Pocas sensaciones tan feas como la de la autocensura. Últimamente siento que hay que medir cada palabra que pronunciamos porque todo se connota de una manera extraña y se cae en “todo lo que digas puede ser utilizado en tu contra”.
Cuando hablamos de educación, me doy cuenta de que hoy han ingresado a la lista de “palabras sospechosas” algunas de las cuales siempre utilicé y definí como términos o categorías centrales para entender lo que nos pasa. Componen esta lista en el “top four” cambio, reforma, revolución e innovación. ¿Pero por qué nos robaron las palabras?
La construcción de discursos basados en slogans de gran impacto han sido el caballito de batalla de la actual gestión político-educativa en Argentina. Frases grandilocuentes y marketineras como la acuñada “revolución educativa” han impregnado los discursos más tecnócratas y se han puesto como banderas de campaña.
Y así de a poco, vaciando de contenido y banalizando cada uno de esos términos, fuimos transitando estos últimos años hasta llegar a una actualidad en donde su sola mención remite a la identificación de una línea partidaria. En un país a donde no existe una construcción de consensos políticos elementales para la conformación de una agenda político-educativa que trascienda el orden de lo partidaria, este hecho no resulta menor.
En la dinámica del “miente, miente que algo quedará” nos han intentado hacer creer que la sola mención de los términos configurará mágicamente nuevas realidades. Como corolario, nos han convencido de que los dueños y hasta “fundadores” de esos términos son unos y no otros y de que esta batería discursiva resulta patrimonio exclusivo de “los modernizadores” de la educación. Todos los demás, conformaríamos el grupo de los “conservadores” o “resistentes porque sí”, no importa cuánto o qué hayamos dicho al respecto desde hace años. Pero por otro lado, han logrado hasta convencernos de que antes que vaciar todo de contenido, lo mejor es no ser de “los modernos”. Así nos encontramos, en un escenario a donde quien hable de cambio o innovación será visto como “sospechoso de tecnócrata” y para lo cual es único destino posible es defender lo que queda, aunque resulte indefendible.
Caímos en la trampa
En un contexto en el cual las escuelas se configuran como hervideros a donde todos los días se observan grupos de padres enfrentados; violencia entre chicos y una docencia dividida; y a donde los medios se constituyen en la caja de resonancia perfecta y profundizan el clima de hervidero, las fórmulas mágicas de tecnócratas de escritorio no tienen lugar. Sin embargo, en vez de poner de manifiesto estas contradicciones, el discurso social ha logrado caer en la falacia de creer que las soluciones vienen de la mano del retorno de “la mano dura”.
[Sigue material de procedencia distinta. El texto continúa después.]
(** C4 - every position [p] that [getMovementRange] returns for hero [h] is
    distinct from [h]'s position, its tile is passable, and some walk leads
    from [h]'s position to [p] through 4-connected passable tiles whose
    movement costs (fractions included, none rounded) add up to at most
    [h.movementPoints].  The walk pays for the tiles it enters, not for the
    tile the hero stands on. *)
Theorem movement_range_legal
    (state : GameState.t) (heroId : string) (hero : Hero.t) (p : Position.t) :
  getHero state heroId = Some hero ->
  p ∈ getMovementRange state heroId ->
  p <> Hero.position hero
  /\ (exists tile, getTileAt state p = Some tile /\ Tile.isPassable tile = true)
  /\ exists path cost,
       last path = Some p
       /\ pathCost state (Hero.position hero) 0 path = Some cost
       /\ (cost <= Hero.movementPoints hero)%Q.
Proof.
  intros Hhero Hin.
  pose proof (getMovementRange_searchLoop state heroId hero Hhero) as Hsearch.
  assert (Hinv : SearchInvariant state hero [(Hero.position hero, 0%Q)] []).
  { split.
    - intros q c [= -> ->]%list_elem_of_singleton. by exists [].
    - by intros r ?%elem_of_nil. }
  destruct (searchLoop_sound state hero _ _ _ _ _ Hinv Hsearch p Hin)
    as (Hne & c & Hreach & Hle).
  split; [exact Hne|]. split; [by apply (Reached_passable _ _ _ _ Hreach)|].
  destruct Hreach as (path & Hcost & Hend).
  exists path, c. split; [|done].
  destruct (last path) as [e|]; simpl in Hend; congruence.
Qed.

(** In [demoState] the town at (2, 0) is in the range of the hero at (0, 0),
    who has two movement points: the road and then the town's grass cost 1.5
    together. *)
Lemma movement_range_legal_witness :
  exists path cost,
    last path = Some (Position.mk 2 0)
    /\ pathCost demoState (Position.mk 0 0) 0 path = Some cost
    /\ (cost <= 2)%Q.
Proof.
  refine (proj2 (proj2 (movement_range_legal demoState "hero_a" demoHero
                          (Position.mk 2 0) eq_refl _))).
  apply list_elem_of_lookup. exists 2%nat. reflexivity.
Defined.

(** *** Moving a hero *)

(** A target outside the hero's movement range is refused and nothing
    changes. *)
Lemma moveHero_out_of_range state heroId target :
  canMoveTo state heroId target = false ->
  moveHero heroId target state = Returns false state.
Proof.
  intros Hout. unfold moveHero.
  destruct (getHero state heroId); [|done]. by rewrite Hout.
Qed.

(** A move to a tile in range that carries no point of interest relocates
    the hero and takes the tile's movement cost, and nothing else, from its
    movement points. *)
Lemma moveHero_plain_tile state heroId target hero tile fi faction hi heroToMove :
  getHero state heroId = Some hero ->
  canMoveTo state heroId target = true ->
  getTileAt state target = Some tile ->
  Tile.pointOfInterest tile = None ->
  list_find (fun f => Faction.id f = Hero.factionId hero)
    (GameState.factions state) = Some (fi, faction) ->
  list_find (fun h => Hero.id h = heroId) (Faction.heroes faction)
    = Some (hi, heroToMove) ->
  affordsMove (Hero.movementPoints heroToMove) (Tile.movementCost tile) = true ->
  moveHero heroId target state
  = Returns true
      (GameState.set_factions
         (updateHero fi hi
            (fun h =>
               Hero.set_movementPoints
                 (payMove (Hero.movementPoints h) (Tile.movementCost tile))
                 (Hero.set_position target h))
            (GameState.factions state))
         state).
Proof.
  intros Hhero Hcan Htile Hpoi Hf Hh Hpay. unfold moveHero.
  rewrite Hhero, Hcan, Htile. simpl. rewrite Hf. simpl. rewrite Hh. simpl.
  by rewrite Hpay, Hpoi.
Qed.

(** A move to a tile in range that carries a point of interest raises: the
    recipe writes [isDiscovered] through the committed tile.  The hero is
    not moved, nothing is discovered and the phase stays. *)
Lemma moveHero_onto_poi state heroId target hero tile poi fi faction hi heroToMove :
  getHero state heroId = Some hero ->
  canMoveTo state heroId target = true ->
  getTileAt state target = Some tile ->
  Tile.pointOfInterest tile = Some poi ->
  list_find (fun f => Faction.id f = Hero.factionId hero)
    (GameState.factions state) = Some (fi, faction) ->
  list_find (fun h => Hero.id h = heroId) (Faction.heroes faction)
    = Some (hi, heroToMove) ->
  affordsMove (Hero.movementPoints heroToMove) (Tile.movementCost tile) = true ->
  moveHero heroId target state = TypeError state.
Proof.
  intros Hhero Hcan Htile Hpoi Hf Hh Hpay. unfold moveHero.
  rewrite Hhero, Hcan, Htile. simpl. rewrite Hf. simpl. rewrite Hh. simpl.
  by rewrite Hpay, Hpoi.
Qed.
Es así como hordas de padres y madres nostálgicos/as reclaman volver a una escuela que creyeron mejor, la de sus infancias, de la que sólo les han quedado pinceladas idílicas y una fantasía de ausencia de violencias. Cual si nos hubieran lavado el cerebro, el efecto de la escuela autoritaria ha logrado un triunfo arrollador al hacernos creer que ese modelo era el que permitía un aprendizaje de excelencia y un clima de convivencia armónica garantizada.
Basta escarbar un poco en ese imaginario para entender que quienes nos educamos en esa escuela verticalista y autoritaria, fuimos adiestrados de manera muy efectiva para callar, asentir sin cuestionamiento alguno a lo impuesto y no pensar por nuestros propios medios. ¿Esa es la escuela que queremos? ¿La escuela de la sumisión?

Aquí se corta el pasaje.